■ What the exercise asks ■
Only a number is expected in reply: the number of lines below that include the word "AuthorizedApp".

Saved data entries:
──────────────────────────────

Inductive IdentityVerificationInternalError :=
| Identity_Http | Identity_Json
| KeyServerNotSuccess (status : string) (error : option Value)
| KeyServerResponseMissingValue
| KeyServerUnsuccessfulResponse (status : Z)
| CacheLookup (e : StorageError)
| KeysServerRequestUrlConstruction.

Inductive IdentityVerificationError :=
| Identity_Client (e : IdentityVerificationClientError)
| Identity_Internal (e : IdentityVerificationInternalError).

Inductive KeysServerResponseSource := Source_Cache | Source_Server.

Definition KEYS_SERVER_STATUS_SUCCESS : string := "SUCCESS".
Definition KEYS_SERVER_IDENTITY_ENDPOINT : string := "/identity".
Definition KEYS_SERVER_IDENTITY_ENDPOINT_PUBLIC_KEY_QUERY : string := "publicKey".
Definition KEYS_SERVER_CACHE_TTL : Z := 7 * 86400.

Definition parse_cacao_statement (statement domain : string) : option AuthorizedApp :=
  if str_contains "DAPP" statement
     || String.eqb statement STATEMENT_THIS_DOMAIN_IDENTITY
     || String.eqb statement STATEMENT_THIS_DOMAIN
  then Some (Limited domain)
  else if str_contains "WALLET" statement
     || String.eqb statement STATEMENT
     || String.eqb statement STATEMENT_ALL_DOMAINS_IDENTITY
     || String.eqb statement STATEMENT_ALL_DOMAINS_OLD
     || String.eqb statement STATEMENT_ALL_DOMAINS
  then Some Unlimited
  else None.

(** [^[a-zA-Z0-9.-]+$]. *)
Definition domain_char (c : ascii) : bool :=
  in_range "a" "z" c || in_range "A" "Z" c || in_range "0" "9" c
  || Ascii.eqb "." c || Ascii.eqb "-" c.
Definition DOMAIN_REGEX : re := RPlus domain_char.

Definition is_empty_object (v : Value) : bool :=
  match v with VObject [] => true | _ => false end.

Section recap_app.
Context `{Base64Ops, !Json RawRecap}.

(** The abilities at the Notify URI. *)
Definition app_of_abilities (abilities : Abilities)
    : outcome IdentityVerificationClientError AuthorizedApp :=
  (if (1 <? length (map_to_list abilities))%nat then Err CacaoRecapMoreThanOneAbility else Ok ()) ;;
  '(ability, objects) ← ok_or (head (map_to_list abilities)) CacaoRecapNoAbilities;
  (if negb (String.eqb (namespace ability) ABILITY_NAMESPACE_MANAGE)
   then Err CacaoRecapAbilityNamespaceNotManage else Ok ()) ;;
  maybe_domain ← ok_or (strip_suffix ABILITY_ABILITY_SUFFIX (name ability))
                       CacaoRecapAbilityNameNotNotifications;
  (if (1 <? length objects)%nat then Err CacaoRecapAbilityMoreThanOneObject else Ok ()) ;;
  object ← ok_or (head objects) CacaoRecapAbilityEmptyObjects;
  (if negb (is_empty_object object) then Err CacaoRecapAbilityNonEmptyObject else Ok ()) ;;
  if String.eqb maybe_domain ABILITY_ABILITY_ALL_APPS_MAGIC then Ok Unlimited
  else if is_match DOMAIN_REGEX maybe_domain then Ok (Limited maybe_domain)
  else Err CacaoRecapAbilityNameNotValidDomain.

(** The block [let app = { .. }] of [verify_identity]. *)
Definition cacao_app (statement : option string) (resources : option (list string))
    (domain : string) : outcome IdentityVerificationClientError AuthorizedApp :=
  statement ← ok_or statement CacaoStatementMissing;
  let resources := default [] resources in
  (if (1 <? length (filter (λ uri, starts_with RECAP_URI_PREFIX uri = true) resources))%nat
   then Err CacaoMoreThanOneRecapUri else Ok ()) ;;
  recap ← map_err CacaoRecapParse (parse_recap (list.last resources));
  match recap with
  | Some recap =>
      (if negb (ends_with (build_statement recap) statement)
       then Err CacaoStatementDoesNotMatchRecap else Ok ()) ;;
      abilities ← ok_or (att recap !! NOTIFY_URI) CacaoRecapNoNotifyUri;
      app_of_abilities abilities
  | None => ok_or (parse_cacao_statement statement domain) CacaoStatementInvalid
  end.
End recap_app.

Section verify_identity.
Context `{!Ext, !UrlOps, !Env, !CacaoOps, !Msgpack Cacao, !Json KeyServerResponse,
  !Json RawRecap}.

Definition keys_server_request (url : Url) : App IdentityVerificationError Cacao :=
  response ← http_get url;
  response ← lift (ok_or response (Identity_Internal Identity_Http));
  lift (
    if http_status response =? 404 then Err (Identity_Client NotRegistered)
    else if is_success (http_status response) then
      r ← ok_or (from_json KeyServerResponse (http_body response))
                (Identity_Internal Identity_Json);
      (if negb (String.eqb (ksr_status r) KEYS_SERVER_STATUS_SUCCESS)
       then Err (Identity_Internal (KeyServerNotSuccess (ksr_status r) (ksr_error r)))
       else Ok ()) ;;
      ok_or (ksr_value r) (Identity_Internal KeyServerResponseMissingValue)
    else Err (Identity_Internal (KeyServerUnsuccessfulResponse (http_status response)))).

Definition cache_key (url : Url) : string := "keys-server-" +:+ url_to_string url.

(** [redis]: whether the server runs with a cache. *)
Definition keys_server_request_cached (url : Url) (redis : bool)
    : App IdentityVerificationError (Cacao * KeysServerResponseSource) :=
  value ← (if redis
           then m_map_err (λ e, Identity_Internal (CacheLookup e)) (redis_get (cache_key url))
           else mret None);
  match value with
  | Some cacao => mret (cacao, Source_Cache)
  | None =>
      cacao ← keys_server_request url;
      (if redis then spawn (redis_set (cache_key url) cacao (Some KEYS_SERVER_CACHE_TTL))
       else mret ()) ;;
      mret (cacao, Source_Server)
  end.
(** ** wc_notifyMarkNotificationsAsRead *)

Definition mark_as_read (req : JsonRpcRequest AuthMessage) (subscriber : SubscriberWithScope)
    (proj : Project) : App RelayMessageError AuthMessage :=
  '(request_auth, iss_client_id) ←
    parse_request (T := SubscriptionMarkNotificationsAsReadRequestAuth) (auth (req_params req));
  let claims := mnr_shared_claims request_auth in
  account ← authenticate st proj claims NOTIFY_MARK_NOTIFICATIONS_AS_READ_ACT iss_client_id
              (mnr_ksu request_auth) (mnr_sub request_auth) (mnr_app request_auth)
              (Some (sws_account subscriber));
  server_err (map_err Relay_NotifyServer
                (mark_notifications_as_read_request_validate request_auth)) ;;
  sqlx (query (λ _, mark_notifications_as_read (sws_id subscriber)
                      (mr_ids (mnr_params request_auth)))) ;;
  identity ← project_identity proj;
  claims ← response_claims (to_did_key identity) (to_did_key iss_client_id)
             NOTIFY_MARK_NOTIFICATIONS_AS_READ_RESPONSE_ACT
             NOTIFY_MARK_NOTIFICATIONS_AS_READ_RESPONSE_TTL;
  key ← project_signing_key proj;
  auth ← sign_response (mkSubscriptionMarkNotificationsAsReadResponseAuth claims
                          (to_did_pkh account) (from_domain (pr_app_domain proj))) key;
  mret {| auth := auth |}.

Definition answer_mark_as_read (topic : Topic) (sym_key : bytes) (id : Z)
    (result : outcome RelayMessageError AuthMessage) : App RelayMessageError () :=
  answer topic sym_key NOTIFY_MARK_NOTIFICATIONS_AS_READ_RESPONSE_TAG NOTIFY_MARK_NOTIFICATIONS_AS_READ_RESPONSE_TTL id result.

Definition notify_mark_notifications_as_read (msg : RelayIncomingMessage)
    : App RelayMessageError () :=
  '(subscriber, proj) ← find_subscriber msg "notify-mark-notifications-as-read-"
    notify_mark_notifications_as_read_rate_limit WrongNotifyMarkNotificationsAsReadTopic;
  '(req, sym_key) ← open_request (T := AuthMessage) msg subscriber;
  result ← attempt (mark_as_read req subscriber proj);
  answer_mark_as_read (rim_topic msg) sym_key (req_id req) result.
End requests.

──────────────────────────────

■ Solved exercise ■
3